* **SUPPLIED INFORMATION**

Definition empty_headers : headers_state :=
  mk_headers_state ∅ ∅ ∅ ∅ ∅ empty_store (mk_tips_state None emptyChainStore) None.
(* ===== verification/HeaderRun.v ===== *)
(** A node from its start: the consensus is set up with its genesis, headers
    arrive in any order, and what the stores answer is the DAG of the headers
    that were accepted. *)

From Stdlib Require Import Sorted.
From S2P Require Import Prelude Transaction SigHash Block Difficulty TxMass Ghostdag GhostdagMergeSet GhostdagSpec ReachInterval.
From S2P Require Import Reachability Reindex ReachTree ReindexCount ReindexPropagate ReindexReclaim ReindexChain ReindexAdd ReachAdd.
From S2P Require Import ReachFuture ReachConcentrate ReachRoot ReachRun DagTopology HeaderTips BlockValidator HeaderInsert HeaderInv HeaderStep HeaderSpec.
From S2P Require Import TxValidator Coinbase.

Section init.
Context `{C : Crypto} `{FC : FloatConversion} `{HC : HeaderComponents} `{BC : BodyComponents}.
Variable vd : headerValidator.
Variable gm : ghostdagManager.
Variable rt : reachabilityManager.
Variable now : Z.
Variable fuel : nat.
Variable hdr : bytes -> BlockHeader.
Abbreviation g := (gm_genesisHash gm).
Abbreviation v := VirtualGenesisBlockHash.
Abbreviation vb := VirtualBlockHash.
Abbreviation par := (par hdr).
Abbreviation par_v := (par_v gm hdr).
Abbreviation headers_ok := (headers_ok gm rt hdr).

(** The genesis header passes the checks it goes through. *)
Record genesis_header : Prop := {
  gh_hash : HeaderHash (hdr g) = g;
  gh_virtual : g <> v /\ g <> vb;
  gh_parents : DirectParents (hdr g) = [];
  gh_work : 0 < CalcWork (hdr_Bits (hdr g));
  gh_time : checkBlockTimestampInIsolation (hv_isolation vd) now (hdr g) = Ok tt;
  gh_maxParents : 0 <= maxBlockParents (hv_isolation vd);
  gh_limit : 0 <= hv_mergeSetSizeLimit vd;
  gh_bits : forall s, RequiredDifficulty s g true = hdr_Bits (hdr g);
  gh_depth : forall s, IsMergeDepthBounded s g true = true;
  gh_daa : forall s, ExpectedDAAScore s g = hdr_DAAScore (hdr g);
  gh_blueWork : hdr_BlueWork (hdr g) = 0;
  gh_blueScore : hdr_BlueScore (hdr g) = 0
}.

(** The body of the genesis is valid; the consensus state manager finds it valid and
    puts the virtual block on top of it; the pruning manager makes it the
    pruning point. *)
Record genesis_body : Prop := {
  gb_isolation : forall s, BodyInIsolation s g = Ok tt;
  gb_context : forall s, BodyInContext s g true = Ok tt;
  gb_virtual : exists d, forall s rel, SetParents vb [g] (hs_relations s) = (Ok tt, rel) ->
    csm_AddBlock g true s = (Ok tt, mk_headers_state (hs_headers s) (<[g := StatusUTXOValid]> (hs_status s)) (hs_blocks s) rel
      (<[(vb, false) := d]> (hs_ghostdag s)) (hs_reach s) (hs_tips s) (hs_pruningPoint s));
  gb_pruning : forall s, UpdatePruningPointByVirtual s = (Ok tt, mk_headers_state (hs_headers s) (hs_status s) (hs_blocks s)
    (hs_relations s) (hs_ghostdag s) (hs_reach s) (hs_tips s) (Some g));
  gb_reverse : forall s, ReverseUTXODiffs g s = (Ok tt, s)
}.

Context (Hcf : config_ok vd gm) (Hgh : genesis_header) (Hgb : genesis_body) (Hroom : roomy_for rt fuel 2).

Lemma genesis_par_v : par_v g = [v].
Proof. unfold HeaderInv.par_v. rewrite decide_False, decide_True; [done|done|]. apply (gh_virtual Hgh). Qed.

Lemma not_virtual : g ∉ [v].
Proof. intros E%list_elem_of_singleton. by destruct (gh_virtual Hgh). Qed.

Lemma init_relations : exists rel0 rel rel2, SetParents v [] ∅ = (Ok tt, rel0) /\ SetParents g [v] rel0 = (Ok tt, rel) /\
  dtm_Parents rel g = Ok [v] /\ SetParents vb [g] rel = (Ok tt, rel2) /\
  relations_ok rel2 /\ (forall x, is_Some (rel2 !! x) <-> x = v \/ x = vb \/ x ∈ [g]) /\
  (forall x rx, x <> vb -> rel2 !! x = Some rx -> br_Parents rx = par_v x).
Proof.
  destruct (gh_virtual Hgh) as [Hgv Hgb'].
  assert (Hro : relations_ok ∅) by (constructor; intros x rx; intros; rewrite lookup_empty in *; done).
  destruct (set_leaf ∅ v [] Hro (lookup_empty v)) as (rel0 & Hrun0 & Hro0 & Hdom0 & Hv0 & Hpar0); [intros p Hp; by apply not_elem_of_nil in Hp|].
  assert (Hd0 : forall x, is_Some (rel0 !! x) <-> x = v) by (intros x; rewrite Hdom0, lookup_empty; split; [by intros [?|[? ?]]|by left]).
  destruct (set_leaf rel0 g [v] Hro0) as (rel & Hrun & Hro1 & Hdom1 & Hg1 & Hpar1).
  { apply eq_None_not_Some. by rewrite Hd0. }
  { intros p ->%list_elem_of_singleton. by apply Hd0. }
  destruct (set_leaf rel vb [g] Hro1) as (rel2 & Hrun2 & Hro2 & Hdom2 & _ & Hpar2).
  { apply eq_None_not_Some. rewrite Hdom1, Hd0. by intros [E|E]. }
  { intros p ->%list_elem_of_singleton. apply Hdom1. by left. }
  exists rel0, rel, rel2. split_and!; try done.
  - destruct (proj2 (Hdom1 g) (or_introl eq_refl)) as [rg Hrg]. unfold dtm_Parents, BlockRelation. rewrite Hrg. cbn. by rewrite (Hg1 rg Hrg).
  - intros x. rewrite Hdom2, Hdom1, Hd0, list_elem_of_singleton. tauto.
  - intros x rx Hxb Hx. destruct (Hpar2 x rx Hxb Hx) as (r & Hr & ->). destruct (decide (x = g)) as [->|Hxg].
    { rewrite genesis_par_v. by apply Hg1. }
    destruct (Hpar1 x r Hxg Hr) as (r0 & Hr0 & ->). assert (x = v) as -> by (apply Hd0; by rewrite Hr0). rewrite par_v_virtual. by apply Hv0.
Qed.
(** * What a capped heap keeps *)

(** The heap [l] keeps the greatest of the blocks [P]. *)
Record keeps (gd : ghostdag_store) (cap : Z) (P : bytes -> Prop) (l : list BlockGHOSTDAGDataHashPair) : Prop := {
  kp_heap : heap pair_le (length l) l;
  kp_data : Forall (right_data gd) l;
  kp_nodup : NoDup (map fst l);
  kp_cap : zlen l <= cap;
  kp_in : forall h, h ∈ map fst l -> P h;
  kp_out : forall h, P h -> h ∈ map fst l \/ zlen l = cap /\ forall y, y ∈ map fst l -> lt_block gd h y
}.

Lemma keeps_nil gd cap (P : bytes -> Prop) : 0 <= cap -> (forall h, ~ P h) -> keeps gd cap P [].
Proof.
  intros Hc HP. constructor; [intros i Hi; cbn in Hi; lia|constructor|constructor|done| |].
  - intros h Hh. by apply not_elem_of_nil in Hh.
  - intros h Hh. by destruct (HP h).
Qed.

Lemma keeps_iff gd cap (P Q : bytes -> Prop) l : (forall h, P h <-> Q h) -> keeps gd cap P l -> keeps gd cap Q l.
Proof. intros HPQ [? ? ? ? Hin Hout]. constructor; try done; intros h Hh; [by apply HPQ, Hin|by apply Hout, HPQ]. Qed.

(** Blocks below everything in a full heap change nothing. *)
Lemma keeps_skip gd cap (P Q : bytes -> Prop) l : keeps gd cap P l -> zlen l = cap ->
  (forall h y, Q h -> y ∈ map fst l -> lt_block gd h y) -> keeps gd cap (fun h => P h \/ Q h) l.
Proof.
  intros [? ? ? ? Hin Hout] Hf HQ. constructor; try done; [intros h Hh; left; by apply Hin|].
  intros h [Hh|Hh]; [by apply Hout|]. right. split; [done|]. intros y. by apply HQ.
Qed.
(* ===== verification/MergeDepth.v ===== *)
(** Finality points and bounded merge depth.
    [src/domain/consensus/processes/finalitymanager/finality_manager.go] and
    [src/domain/consensus/processes/mergedepthmanager/merge_depth_manager.go].

    The two stores of points are the maps of what they hold, staged or
    committed.  The virtual block is recognised by its pointer in the topology
    manager, so the calculations take whether the block is the virtual one.
    The walk up the selected chain takes fuel. *)

From Stdlib Require Import Sorted.
From S2P Require Import Prelude Transaction SigHash Block Difficulty TxMass Ghostdag GhostdagMergeSet GhostdagSpec ReachInterval.
From S2P Require Import Reachability Reindex ReachTree ReindexCount ReindexPropagate ReindexReclaim ReindexChain ReindexAdd ReachAdd.
From S2P Require Import ReachFuture ReachConcentrate ReachRoot ReachRun DagTopology HeaderTips BlockValidator HeaderInsert HeaderInv.
From S2P Require Import HeaderStep HeaderSpec HeaderRun.

Inductive DepthError : Set :=
| DepthGhostdag (e : GhostdagError)
| DepthTopology (e : TopologyError)
| PruningPointNotFound
| FinalityPointNotFound
| ErrViolatingBoundedMergeDepth
| DepthOutOfFuel.

Definition of_ghostdag {A} (r : res GhostdagError A) : res DepthError A := of_error DepthGhostdag r.
Definition of_topology {A} (r : res TopologyError A) : res DepthError A := of_error DepthTopology r.
(** * ParallelProcessor (utils/parallel.py): a shallow embedding

    The development follows the layout of the Python class:

    - worker and batching helpers: [determine_worker_count], [create_batches];
    - the tenacity wrapper built by [_make_retry_async];
    - the scheduling core: [_async_process_all] with its inner coroutine
      [one], [process_batches] and [parallel_process], as a labelled
      transition system whose steps are the atomic sections of the event
      loop (the code between two suspension points of a task);
    - [_run_asyncio], which runs the coroutine with or without a
      surrounding event loop;
    - the callers: [Oracle.query], [Oracle.query_all] (utils/oracle.py) and
      the batch methods of [BaseAgent] (core/agents/base/base_agent.py).

    Python integers supplied by the caller are [Z]; list positions and the
    completion counter are [nat]; a Python value that may be [None] is an
    [option]; the rate limit (a float only ever compared with 0 and with
    the one unit an item asks of the limiter) is a rational [Qc].

    What lies outside the module is taken by its contract: the process
    function returns a value or raises an [Exception] (the class the
    handlers of [one] and of the retry wrapper name), with any behaviour
    from one invocation to the next; the rate limiter
    [AsyncLimiter(rate, 1)] grants the unit an item asks for, after some
    delay, when the rate is at least 1, and raises ValueError when it is
    less; the logger (utils/logger.py, a RichHandler with [markup=True])
    prints the line it is sent unless the text of the exception formatted
    into the line has a closing tag that matches no open one, and then
    raises MarkupError to its caller, with a text that it refuses in turn;
    the progress observer only records what it is sent ([task_description]
    and [hide_progress] select the observer and nothing else); the
    surrounding event loop does not cancel the call; keyword arguments are
    those of the process function, named apart from the parameters of the
    engine's own functions. A run is followed until the call returns or
    raises; the tasks still under way at that point are cancelled by
    [asyncio.run] and are not followed further. The LLM service answers a
    request with a content or an exception; a float (temperature, top_p)
    is the rational it denotes. *)

From Stdlib Require Import ZArith Lia QArith Qcanon.
From stdpp Require Import base numbers option list gmap strings.

Local Open Scope Z_scope.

* **WORK REQUIRED**
Extract from the data every line where "event" shows up.

* **RESPONSE AREA**
      transition system whose steps are the atomic sections of the event
      surrounding event loop;
    surrounding event loop does not cancel the call; keyword arguments are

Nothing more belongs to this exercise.